Sunday, April 10, 2016

Junk | M83



With the release of M83's seventh studio, frontman Anthony Gonzalez is in some hot water with bullheaded fans and critics. Why? Because Junk is different. It has defined climaxes and a splash of pop sensibility, passing as a mutant lovechild of unpopular electronica (the kind you won't be hearing at your local nightclub, for better or for worse) and M83 of days past. It's not a grandiose concept album like the band's last, and it's certainly not what they know and love from M83. But the band's last album pointed towards the direction Junk took, so this shouldn't come as a shock. Furthermore, this set is still a strange one -- something else that shouldn't come as a shock and should make fans happier than they are.

In fact, his career trajectory has been nothing but strange. While it was the subject of critics' highest praises for almost a decade and already had five albums in its back catalog by 2011, M83 didn't truly break through until that year's "Midnight City," the crowning jewel of its massive double-disc album Hurry Up, We're Dreaming that is often cited as the track that set the current trends of quality pop music into motion -- the pop music, by the way, that he told Pitchfork "is just awful" and makes him "want to puke." (A little dramatic, he is.) 

Where did the band go after that? To the top of festival billings but to the back of people's minds, as the band made minor ripples on the surface with soundtracks for Oblivion, a Tom Cruise-fronted film received with lukewarm critical response, and a 2013 French film written and directed by Gonzalez's brother that IMDb describes as a tale of "a young couple and their transvestite maid [as they] prepare for an orgy." For its major return, Gonzalez and his gang dropped the cover art for this album and the odd banger "Do It, Try It," both reaffirming the band's eccentricity (as if that orgy movie soundtrack already didn't).

Junk is an experience, to say the least. It's part '80s television score, part intergalactic ambiance, part nostalgia trip, and largest part mess -- and it's unapologetic in being such. Gonzalez knows how to make even the set of his most formulated tracks seem unorganized, each new turn taken on a coincidentally appropriate whim. In the case of this set's lead single, a mess of piano keys and vocoder-laced vocals (he favors synthesization and heavy reverberation that make him and his feature vocalist sound as if they're singing in a cave, if you lot couldn't tell at this point) barrel into blaring synthesized extravaganzas. For "Go!," it means a smash-worthy chorus veering into a guitar solo integrated among the madness. And "Moon Crystal" goes for that coveted late twentieth century sitcom jugular; all it's missing are the awkward over-the-shoulder poses and title cards.

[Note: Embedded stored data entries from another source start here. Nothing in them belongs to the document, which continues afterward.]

(** C8. After a successful [ring_buffer_init], for every sequence of calls,
    of any length and so also longer than [2 ^ UINT_BITS]: with the numbers
    of successful puts and gets counted without bound, [head] and [tail] are
    these numbers modulo [2 ^ UINT_BITS]; [ring_buffer_full] answers 1
    exactly when the two numbers differ by the capacity and
    [ring_buffer_empty] exactly when they are equal; the slots
    [head & (n_elem - 1)] and [tail & (n_elem - 1)] are the two numbers
    modulo the capacity; and every call has returned what the bounded
    first-in first-out queue returns, the bytes in the buffer being the
    queue. *)
Theorem wraparound_refines_fifo `{P : Platform} attr m0 m ops :
  is_uint (attr_n_elem attr) →
  allocated (memory m0) (buffer attr) (attr_n_elem attr) →
  ring_buffer_init (Some attr) m0 = (0, m) →
  ∃ tr m', run ops m = Some (tr, m') ∧
    let rb := ringbuffer m' in
    let capacity := attr_n_elem attr in
    head rb = puts_ok tr mod 2 ^ Z.pos UINT_BITS ∧
    tail rb = gets_ok tr mod 2 ^ Z.pos UINT_BITS ∧
    0 ≤ puts_ok tr - gets_ok tr ≤ capacity ∧
    (ring_buffer_full rb = 1 ↔ puts_ok tr - gets_ok tr = capacity) ∧
    (ring_buffer_empty rb = 1 ↔ puts_ok tr - gets_ok tr = 0) ∧
    (1 ≤ capacity →
       0 ≤ Z.land (head rb) (uint (n_elem rb - 1)) < capacity ∧
       Z.land (head rb) (uint (n_elem rb - 1)) = puts_ok tr mod capacity ∧
       Z.land (tail rb) (uint (n_elem rb - 1)) = gets_ok tr mod capacity) ∧
    fifo_run capacity ops [] = (tr, contents m').
Proof.
  intros Hu Ha Hinit.
  pose proof (init_inv _ _ _ Hu Ha Hinit) as Hinv.
  destruct (run_refines ops m Hinv) as (tr & m' & Hrun & Hinv' & _ & Hq).
  exists tr, m'. split; [done|].
  destruct (run_counts ops m tr m' Hinv Hrun) as (Hn & _ & Hh & Ht & Hs).
  destruct (init_result (Some attr) m0) as [Hr|(a & [= <-] & _ & _ & Hr)];
    rewrite Hr in Hinit; [done|]. injection Hinit as <-.
  rewrite contents_empty in Hq
    by (apply empty_true; unfold sub_cursors; simpl; apply uint_0).
  unfold sub_cursors in Hs. simpl in Hn, Hh, Ht, Hs, Hq. rewrite uint_0 in Hs.
  pose proof (inv_fill m' Hinv') as Hfill.
  pose proof (sub_cursors_range (ringbuffer m')) as Hrange. unfold is_uint in Hrange.
  rewrite Z.add_0_l in Hh, Ht.
  cbv zeta. split_and!; try done; try (unfold sub_cursors in *; lia).
  - rewrite full_true. unfold sub_cursors in *. lia.
  - rewrite empty_true. unfold sub_cursors in *. lia.
  - intros Hcap.
    assert (pow2 (n_elem (ringbuffer m'))) as Hp.
    { destruct (inv_capacity m' Hinv'); [lia|done]. }
    fold (slot (ringbuffer m') (head (ringbuffer m'))).
    fold (slot (ringbuffer m') (tail (ringbuffer m'))).
    split; [|split].
    + rewrite <- Hn. by apply slot_range.
    + rewrite slot_mod, Hh by done. destruct Hp as (k & Hk & Hp).
      rewrite <- Hn, Hp. by apply uint_mod_pow2.
    + rewrite slot_mod, Ht by done. destruct Hp as (k & Hk & Hp).
      rewrite <- Hn, Hp. by apply uint_mod_pow2.
Qed.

Moments of sticky saccharin and blasts of utter euphoria ("Road Blaster," the space-age "Laser Gun," "Bibi the Dog") are counteracted with glistening nostalgia. "Solitude" sprawls across six minutes, filled with an overwhelming sense of loneliness. Halfway through its run time, an orchestra of strings and guitars take the baton from the first half's cavernous, space-age production -- a transition that seems messy on paper but actually plays out quite nicely.  And closing out the album on its most somber reflection, "Sunday Night 1987" wraps up the introspective drive down memory lane before a sad horn solo draws the album to a close on a much more peaceful note than it began on.

Nowadays, it's easy to say that an artist borrows from the '80s. Taylor Swift did it, La Roux did it better, and Carly Rae Jepsen did it the best. But Gonzalez was specific in his target sound for this one: '80s television. Yes, straightforward, disposable 90-second tracks that have no business being compared in any way, shape, or form to M83-style complex blanket of production. Yet here we are, and he's done the impossible, revolutionizing the most basic of influences into orchestrated madness. It was a very strange target for which to aim, but as we've already determined, strange is nothing new for him. Mix in the space music and slurred, echoed vocals, and you have yourself a cocktail only M83 could throw together, even it is sometimes more blindly enjoyable than comprehensible.

Junk is available now under Mute Records.